<<<<

(** ** Wires and slices *)

Example slice_examples :
  slice [1; 2; 3; 4] 1 3 = [2; 3] /\
  slice_to [1; 2; 3; 4] (-1) = [1; 2; 3] /\
  slice [1; 2; 3; 4] (-10) 2 = [1; 2] /\
  slice [1; 2; 3; 4] 3 1 = [] /\
  slice_from [1; 2; 3; 4] 6 = [] /\
  getitem_list [1; 2; 3; 4] (-1) = Ok 4 /\
  getitem_list [1; 2; 3; 4] 4 = Raise IndexError.
Proof. repeat split. Qed.

Section Slices.

Context {A : Type}.
Implicit Types (l : list A) (i k n : Z).

Lemma slice_to_take l n :
  0 <= n -> slice_to l n = take (Z.to_nat n) l.
Proof.
  intros Hn. unfold slice_to, slice, clip.
  destruct (Z.ltb_spec 0 0) as [|_]; [lia|].
  destruct (Z.ltb_spec n 0) as [|_]; [lia|].
  rewrite (Z.min_l 0) by lia. simpl. rewrite Z.sub_0_r.
  destruct (Z.le_gt_cases n (Z.of_nat (length l))) as [Hle|Hgt].
  - by rewrite Z.min_l by lia.
  - rewrite Z.min_r by lia. rewrite Nat2Z.id.
    rewrite (take_ge l (Z.to_nat n)) by lia. by apply take_ge.
Qed.

Lemma slice_to_length l n :
  0 <= n <= Z.of_nat (length l) -> Z.of_nat (length (slice_to l n)) = n.
Proof.
  intros Hn. rewrite slice_to_take by lia. rewrite length_take. lia.
Qed.

Lemma slice_from_drop l n :
  0 <= n -> slice_from l n = drop (Z.to_nat n) l.
Proof.
  intros Hn. unfold slice_from, slice, clip.
  destruct (Z.ltb_spec n 0) as [|_]; [lia|].
  destruct (Z.ltb_spec (Z.of_nat (length l)) 0) as [|_]; [lia|].
  rewrite (Z.min_l (Z.of_nat (length l))) by lia.
  destruct (Z.le_gt_cases n (Z.of_nat (length l))) as [Hle|Hgt].
  - rewrite Z.min_l by lia. apply take_ge. rewrite length_drop. lia.
  - rewrite Z.min_r by lia. rewrite Nat2Z.id.
    rewrite !drop_ge by lia. by rewrite take_nil.
Qed.

Lemma slice_chunk l k i :
  0 <= k -> 0 <= i -> (i + 1) * k <= Z.of_nat (length l) ->
  slice l (i * k) (k * (i + 1)) =
    take (Z.to_nat k) (drop (Z.to_nat i * Z.to_nat k) l).
Proof.
  intros Hk Hi Hlen. unfold slice, clip.
  destruct (Z.ltb_spec (i * k) 0) as [|_]; [nia|].
  destruct (Z.ltb_spec (k * (i + 1)) 0) as [|_]; [nia|].
  rewrite !Z.min_l by nia.
  replace (k * (i + 1) - i * k) with k by lia.
  by rewrite Z2Nat.inj_mul by lia.
Qed.

Lemma getitem_list_ok_iff l i :
  0 <= i -> (exists x, getitem_list l i = Ok x) <-> i < Z.of_nat (length l).
Proof.
  intros Hi. unfold getitem_list, index.
  destruct (Z.ltb_spec i 0) as [|_]; [lia|].
  destruct (Z.ltb_spec i 0) as [|_]; [lia|].
  destruct (l !! Z.to_nat i) as [x|] eqn:Hx.
  - apply lookup_lt_Some in Hx. split; [intros _; lia|eauto].
  - apply lookup_ge_None in Hx. split; [intros [x [=]]|intros ?; lia].
Qed.

Lemma getitem_list_raises l i e :
  getitem_list l i = Raise e -> e = IndexError.
Proof.
  unfold getitem_list, index.
  destruct (_ <? 0); [by intros [= <-]|].
  destruct (l !! _); [discriminate|by intros [= <-]].
Qed.

(** Cutting a list of [m * k] elements into [m] consecutive chunks of [k]
    and gluing them gives the list back. *)
Lemma chunks_concat (c m : nat) l :
  length l = (m * c)%nat ->
  concat (map (fun j : nat => take c (drop (j * c)%nat l)) (seq 0 m)) = l.
Proof.
  revert l. induction m as [|m IH]; intros l Hlen.
  - simpl in *. by destruct l.
  - rewrite <- cons_seq, <- fmap_S_seq. simpl.
    transitivity (take c l ++ drop c l); [|apply take_drop]. f_equal.
    etransitivity; [|apply (IH (drop c l)); rewrite length_drop; lia].
    f_equal. rewrite <- list_fmap_compose. apply map_ext. intros j. simpl.
    by rewrite drop_drop.
Qed.

End Slices.

Section WireNames.

Lemma wire_inj (prefix : string) (i j : Z) :
  wire prefix i = wire prefix j -> i = j.
Proof.
  unfold wire. intros H. apply String.app_inj in H. by apply pretty_Z_inj in H.
Qed.

Lemma range_NoDup (n : Z) : NoDup (range n).
Proof.
  unfold range. apply (NoDup_fmap_2 Z.of_nat), NoDup_seq.
Qed.

Lemma elem_of_range (n i : Z) : i ∈ range n <-> 0 <= i < n.
Proof.
  unfold range. rewrite list_elem_of_fmap. split.
  - intros (j & -> & Hj). apply list_elem_of_In, in_seq in Hj. lia.
  - intros Hi. exists (Z.to_nat i). split; [lia|].
    apply list_elem_of_In, in_seq. lia.
Qed.

Lemma wires_NoDup (prefix : string) (n : Z) : NoDup (wires prefix n).
Proof.
  unfold wires. apply NoDup_fmap_2_strong; [|apply range_NoDup].
  intros i j _ _. apply wire_inj.
Qed.

Lemma wires_length (prefix : string) (n : Z) :
  0 <= n -> Z.of_nat (length (wires prefix n)) = n.
Proof. intros Hn. unfold wires. rewrite length_map. by apply range_length. Qed.

Lemma elem_of_wires (prefix : string) (n : Z) (x : string) :
  x ∈ wires prefix n <-> exists i, x = wire prefix i /\ 0 <= i < n.
Proof.
  unfold wires. rewrite list_elem_of_fmap. setoid_rewrite elem_of_range.
  reflexivity.
Qed.

End WireNames.

Ltac wire_clash :=
  repeat match goal with
         | H : _ ∈ _ ++ _ |- _ => apply elem_of_app in H as [H|H]
         | H : _ ∈ wires _ _ |- _ =>
             apply elem_of_wires in H as (? & H & _)
         end;
  subst; unfold wire in *;
  match goal with
  | H : String ?c ?p +:+ ?s = String ?c' ?p' +:+ ?s' |- _ =>
      change (String c (p +:+ s) = String c' (p' +:+ s')) in H; discriminate H
  end.

(** The five registers of the wire-naming cell have pairwise distinct
    labels, within and across registers, so together they are
    [2 * b + log_N + k * M + 2 * k] wires. *)
Theorem wires_cell_distinct (b log_N k M : Z) :
  let w := wires_cell b log_N k M in
  let all_wires :=
    phase_grad_wires w ++ electronic_wires w ++ coeff_wires w
    ++ total_mode_wires w ++ scratch_wires w in
  NoDup all_wires /\
  (0 <= b -> 0 <= log_N -> 0 <= k -> 0 <= M ->
   Z.of_nat (length all_wires) = 2 * b + log_N + k * M + 2 * k).
Proof.
  simpl. split.
  - repeat (apply (proj2 (NoDup_app _ _)); split; [apply wires_NoDup|];
            split; [intros x Hx Hx'; wire_clash|]).
    apply wires_NoDup.
  - intros Hb Hl Hk HM. rewrite !length_app, !Nat2Z.inj_add.
    rewrite !wires_length by nia. lia.
Qed.

Lemma wires_cell_distinct_witness :
  Z.of_nat (length (phase_grad_wires (wires_cell 20 3 4 19)
                    ++ electronic_wires (wires_cell 20 3 4 19)
                    ++ coeff_wires (wires_cell 20 3 4 19)
                    ++ total_mode_wires (wires_cell 20 3 4 19)
                    ++ scratch_wires (wires_cell 20 3 4 19))) = 127.
Proof.
  destruct (wires_cell_distinct 20 3 4 19) as [_ H]. apply H; lia.
Defined.

Section SliceFacts.

Context {A : Type}.
Implicit Types (l : list A) (a b c : Z).

Lemma clip_bounds (len i : Z) : 0 <= len -> 0 <= clip len i <= len.
Proof.
  intros Hlen. unfold clip. destruct (Z.ltb_spec i 0); lia.
Qed.

Lemma slice_length l a b :
  Z.of_nat (length (slice l a b)) =
    Z.max 0 (clip (Z.of_nat (length l)) b - clip (Z.of_nat (length l)) a).
Proof.
  unfold slice.
  pose proof (clip_bounds (Z.of_nat (length l)) a ltac:(lia)).
  pose proof (clip_bounds (Z.of_nat (length l)) b ltac:(lia)).
  rewrite length_take, length_drop. lia.
Qed.

Lemma slice_submseteq l a b : slice l a b ⊆+ l.
Proof.
  unfold slice. etransitivity; [apply submseteq_take|apply submseteq_drop].
Qed.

>>>>

● WHAT YOU NEED TO DO: Restate, word for word and without additions, every line from the top of the listing above through the line that contains "destruct (Z.ltb_spec (i".

● RESPONSE AREA:
(** ** Wires and slices *)

Example slice_examples :
  slice [1; 2; 3; 4] 1 3 = [2; 3] /\
  slice_to [1; 2; 3; 4] (-1) = [1; 2; 3] /\
  slice [1; 2; 3; 4] (-10) 2 = [1; 2] /\
  slice [1; 2; 3; 4] 3 1 = [] /\
  slice_from [1; 2; 3; 4] 6 = [] /\
  getitem_list [1; 2; 3; 4] (-1) = Ok 4 /\
  getitem_list [1; 2; 3; 4] 4 = Raise IndexError.
Proof. repeat split. Qed.

Section Slices.

Context {A : Type}.
Implicit Types (l : list A) (i k n : Z).

Lemma slice_to_take l n :
  0 <= n -> slice_to l n = take (Z.to_nat n) l.
Proof.
  intros Hn. unfold slice_to, slice, clip.
  destruct (Z.ltb_spec 0 0) as [|_]; [lia|].
  destruct (Z.ltb_spec n 0) as [|_]; [lia|].
  rewrite (Z.min_l 0) by lia. simpl. rewrite Z.sub_0_r.
  destruct (Z.le_gt_cases n (Z.of_nat (length l))) as [Hle|Hgt].
  - by rewrite Z.min_l by lia.
  - rewrite Z.min_r by lia. rewrite Nat2Z.id.
    rewrite (take_ge l (Z.to_nat n)) by lia. by apply take_ge.
Qed.

Lemma slice_to_length l n :
  0 <= n <= Z.of_nat (length l) -> Z.of_nat (length (slice_to l n)) = n.
Proof.
  intros Hn. rewrite slice_to_take by lia. rewrite length_take. lia.
Qed.

Lemma slice_from_drop l n :
  0 <= n -> slice_from l n = drop (Z.to_nat n) l.
Proof.
  intros Hn. unfold slice_from, slice, clip.
  destruct (Z.ltb_spec n 0) as [|_]; [lia|].
  destruct (Z.ltb_spec (Z.of_nat (length l)) 0) as [|_]; [lia|].
  rewrite (Z.min_l (Z.of_nat (length l))) by lia.
  destruct (Z.le_gt_cases n (Z.of_nat (length l))) as [Hle|Hgt].
  - rewrite Z.min_l by lia. apply take_ge. rewrite length_drop. lia.
  - rewrite Z.min_r by lia. rewrite Nat2Z.id.
    rewrite !drop_ge by lia. by rewrite take_nil.
Qed.

Lemma slice_chunk l k i :
  0 <= k -> 0 <= i -> (i + 1) * k <= Z.of_nat (length l) ->
  slice l (i * k) (k * (i + 1)) =
    take (Z.to_nat k) (drop (Z.to_nat i * Z.to_nat k) l).
Proof.
  intros Hk Hi Hlen. unfold slice, clip.
  destruct (Z.ltb_spec (i * k) 0) as [|_]; [nia|].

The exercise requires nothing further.